Why Is the Moon Covered in Rust? Even Scientists Are Stumped by This Metal Mystery

Without oxygen and water, how is the substance

moon rust
The blue areas in this composite image from the Moon Mineralogy Mapper (M3) aboard the Indian Space Research Organization's Chandrayaan-1 orbiter show water concentrated at the Moon's poles. Homing in on the spectra of rocks there, researchers found signs of hematite, a form of rust. ISRO/NASA/JPL-Caltech/Brown University/USGS

Puzzling astronomers, the moon appears to have rusty patches on its surface—despite lacking two essential, rust-inducing ingredients: water and oxygen.

According to a new paper published in the journal Science Advances, scientists from the University of Hawaiʻi at Manoa made the discovery after reviewing data collected from Chandrayaan-1’s Moon Mineralogy Mapper instrument (also known as M3), an instrument built by NASA’s Jet Propulsion Laboratory at California State University that was onboard during a Indian Space Research Organisation’s (ISRO) mission. University of Hawaiʻi geologist Shuai Li, the paper’s lead author, says he had been studying imagery captured during the mission and noticed spectra, or light being reflected off of the moon’s surface, present at the lunar poles, revealing that these areas are comprised of compositions that are different from other expanses of the moon.

In a news release published by the Jet Propulsion Laboratory, the team, “homed in on these polar spectra.” While it’s not uncommon for the moon to be covered in iron-rich rocks, what surprised them the most was how closely the material resembled the mineral hematite. Hematite—which is a form of iron oxide, a reddish-brown substance we know as rust—occurs when iron becomes exposed to oxygen and water, which prompts the original question: Without ample supplies of water and oxygen, how did it get there?

“It's very puzzling,” Li said in a statement to NASA. “The moon is a terrible environment for hematite to form in.”

The team's research is part of a larger study that began in 2018, resulting in the discovery of water-ice on the moon’s polar regions, according to a University of Hawaiʻi press release.

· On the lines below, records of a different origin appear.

(* ===== verification/Prelude.v ===== *)
(** * MCSOS: a verification of the kernel's core components

    MCSOS is a small x86_64 teaching kernel in C.  It boots with Limine,
    installs its interrupt table and timer ([kernel/core],
    [kernel/arch/x86_64]), and contains a frame allocator, page tables, a
    kernel heap, a round-robin scheduler, locks with a lock-order checker, a
    system-call dispatcher, an ELF loader, a block layer with a write-back
    cache, a RAM file system with file descriptors, and two disk file systems,
    one of them journalled.  This development models these components as Rocq
    functions, one per C function, and proves what makes each of them correct;
    where the code does something its clients would not expect, it proves
    that.

    ** Conventions

    - A [w]-bit unsigned integer is a [Z] between 0 and 2^w; the points where
      C reduces modulo 2^w are written [u8], [u16], [u32], [u64].  Bit
      operations are those of [Z].
    - A computation that C leaves undefined (an access outside an array, a
      null dereference, signed overflow) is [None]; arrays are read and written
      at an index with list lookup or with [arr_get], [arr_set], [le_read] and
      [put_at], which are partial.  A function with an [int] status is a
      computation of the monad [em]: [inl rc] is the early return of an error
      code, [inr x] success.
    - On-disk and in-memory structures are lists of bytes read and written at
      the constant offsets of the C struct ([le_get], [le_put]); so are the
      inode and directory tables of MCSFS1J, whose indices are the counters of
      constant loops or tested by the code before ([JournalFs]).
    - Loops are structural recursions on the number of iterations left, which
      is the loop's own bound; where the C loop has none (walks of linked
      lists), fuel is given and the theorems show that it suffices.
    - Callbacks, devices and the hardware are parameters; what is assumed of
      them is a type class or a named hypothesis with an instance.

    ** Files

    - [Prelude]: integers, the monads, byte strings, search loops, tactics.
      [Bitmap]: bitmaps in byte arrays, shared by three components.
    - [Pmm], [PmmTheorems]: the frame allocator, [kernel/core/pmm.c] (the file
      [src/pmm.c] has the same text).  Every reachable state has exact
      counters, allocation takes the lowest free frame, release is exact,
      boot frees exactly the frames wholly inside usable regions.
    - [Vmm], [VmmFacts], [VmmTheorems]: page tables, [src/vmm.c], over any
      frame source and direct map; mapping and unmapping change exactly one
      page; [vmm_over_pmm] composes them with the frame allocator.
    - [Kmem], [KmemFacts], [KmemBlocks], [KmemTheorems]: the heap,
      [kernel/mm/kmem.c], with its block headers in byte memory; every state
      clients reach validates, live allocations are disjoint, allocation is
      first fit, release merges free neighbours.
    - [Sched], [SchedTheorems]: the scheduler, [kernel/mcsos_thread.c], as a
      step relation; it refines a FIFO queue.
    - [Sync], [SyncTheorems]: [kernel/sync]: the lock-order checker rules out
      circular waits among threads that ask it before every acquisition and
      release; mutex and spin lock exclude each other's threads for any
      interleaving of their atomic actions.
    - [Syscall], [SyscallTheorems]: [kernel/syscall/syscall.c]: the dispatcher
      is total and no call reaches memory outside the user region.
    - [Elf], [ElfTheorems]: [kernel/user/m11_elf_loader.c] accepts exactly the
      images of a declarative definition and never reads outside one.
    - [Block], [BlockFacts], [BlockTheorems], [BlockFault]: [kernel/block]:
      RAM disk and write-back cache; behind the interface [BlkDisk] the cache
      refines uncached disks and a flush makes everything durable; behind the
      weaker [FlakyDisk] (requests may fail) no accepted write is lost.
    - [Vfs], [VfsSpec], [VfsFacts], [VfsTheorems]: [kernel/vfs]: the RAM file
      system and descriptors refine a set of independent files.
    - [Journal], [JournalFacts], [JournalFs], [JournalFsFacts],
      [JournalTheorems]: [kernel/fs/mcsfs1j]: transactions and file creation
      are atomic under a device fault at any write and any number of
      interrupted recoveries.  [JournalHeader], [JournalTorn]: the same for a
      power cut at any byte of a block write, except that a torn journal
      header may be refused by every later mount.
      [JournalTest] is the host test at the end of the source; it passes.
    - [Mcsfs1] and the files [Mcsfs1Dev] (devices, simulation rules),
      [Mcsfs1Spec] (the abstract file system), [Mcsfs1Dir], [Mcsfs1Disk],
      [Mcsfs1Data] (directory, inodes and bitmaps, contents), [Mcsfs1Rep] (sound
      and exact images), [Mcsfs1Format], [Mcsfs1Images] (the images the
      operations produce), [Mcsfs1Ops], [Mcsfs1Theorems]:
      [fs/mcsfs1/mcsfs1.c] refines a map from names to contents with a pool of
      blocks, on every device that reads back what was written.
      [Mcsfs1Fault] (a logic for devices that refuse writes), [Mcsfs1FaultOps],
      [Mcsfs1FaultTheorems]: whatever writes fail, an operation that fails has
      its whole effect, none, or has overwritten a prefix of the file it names;
      no other file changes and the image stays sound.  As every routine stops
      at its first error, this also says what a power failure between two
      writes leaves.  [Mcsfs1Total]: on a device that answers reads with any
      bytes and fails at will no operation leaves an array.
    - [Memory]: [kernel/lib/memory.c]; [memmove] is the reference copy for
      every overlap.
    - [Machine], [Console], [ConsoleFacts], [Interrupt], [InterruptFacts],
      [BootFacts], [MachineTheorems]: serial port, log, panic,
      interrupt table, interrupt controller, timer and trap dispatch, over the
      history of port accesses and any hardware.
    - [Boot], [BootRules], [BootTheorems]: [kmain], in each of its build
      configurations, with the self tests of M11 to M14, over the static
      objects of the components and the machine; timer interrupts may arrive
      between any two actions.
      [kernel_boots] composes the theorems of the components: the RAM file
      system is used through its abstract specification ([VfsSys]), the
      loader, the locks and the block layer through their definitions.

    ** Flaws the theorems show

    [pmm_range_wraps_at_top] (address arithmetic wraps in the last page),
    [read_file_overrun] (a size field is trusted), [sched_double_enqueue]
    (a queued thread may be queued again), [torn_commit_unmountable] (a half
    written commit record blocks every mount), [bcache_write_past_end] (a write
    past the end is accepted and blocks every flush), [vfs_lseek_undefined_iff]
    (signed overflow), [mcsfs1_name27_lost], [mcsfs1_failed_write_leaks],
    [mcsfs1_create_duplicate] (a read error counts as a missing name),
    [mcsfs1_large_device_overrun] and [mcsfs1_read_stale] (fields of the disk
    that mounting does not check), [trap_during_log_spins] (the log lock is
    not safe against interrupts), the second end-of-interrupt command in
    [trap_dispatch_exact] and [validate_result] (the heap's check gives up
    after 2^20 blocks).

    ** Bounds and fuel

    The scheduler's list walk ends for every fuel above the length of the ready
    list; the heap's walks take the length of the heap region as fuel (every
    block has a header), the path walks the length of the path, the frame
    loops the number of pages; the theorems hold with that fuel, so the loops
    end.  The busy wait of the serial port is bounded by the code
    itself.  A spin on a lock that the same processor holds is the outcome
    [Spinning], and a spin lock under contention is a step that stays where it
    is.

    ** Not modelled

    Assembly ([isr.S], [syscall_entry.S], the context switch) and single
    instructions: they appear as addresses, events, frames or parameters.  The
    boot loader's header [limine.h].  The host tests under [tests], which only
    call the modelled components.  Interrupts that arrive inside an action of
    the boot code ([trap_during_log_spins] says what happens inside a log
    call).  The fault theorems of MCSFS1 are about writes and flushes; a read
    that fails ends every operation but [mcsfs1_create]
    ([mcsfs1_create_duplicate]). *)
From stdpp Require Export base numbers list gmap.
From Stdlib Require Export ZArith Lia.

To confirm that hematite was in fact present, the team recruited Jet Propulsion Laboratory researchers Abigail Fraeman and Vivian Sun to give their findings a second look.

“At first, I totally didn't believe it,” Fraeman says in a NASA release. “It shouldn't exist based on the conditions present on the moon. But since we discovered water on the moon, people have been speculating that there could be a greater variety of minerals than we realize if that water had reacted with rocks.”

So, what exactly is causing the moon to rust like an old jalopy sitting in a junkyard? The scientists have come up with a few ideas, but the one that makes the most sense to them is all thanks to Earth. They found that the surfaces of the moon most affected by oxidation are the ones facing our planet. The scientists theorize that oxygen could be making the 239,000-mile journey onboard Earth's magnetotail, a particle-packed magnetic wake trailing our planet like a windsock.

“Our hypothesis is that lunar hematite is formed through oxidation of lunar surface iron by the oxygen from the Earth's upper atmosphere that has been continuously blown to the lunar surface by solar wind when the Moon is in Earth's magnetotail during the past several billion years,” he says.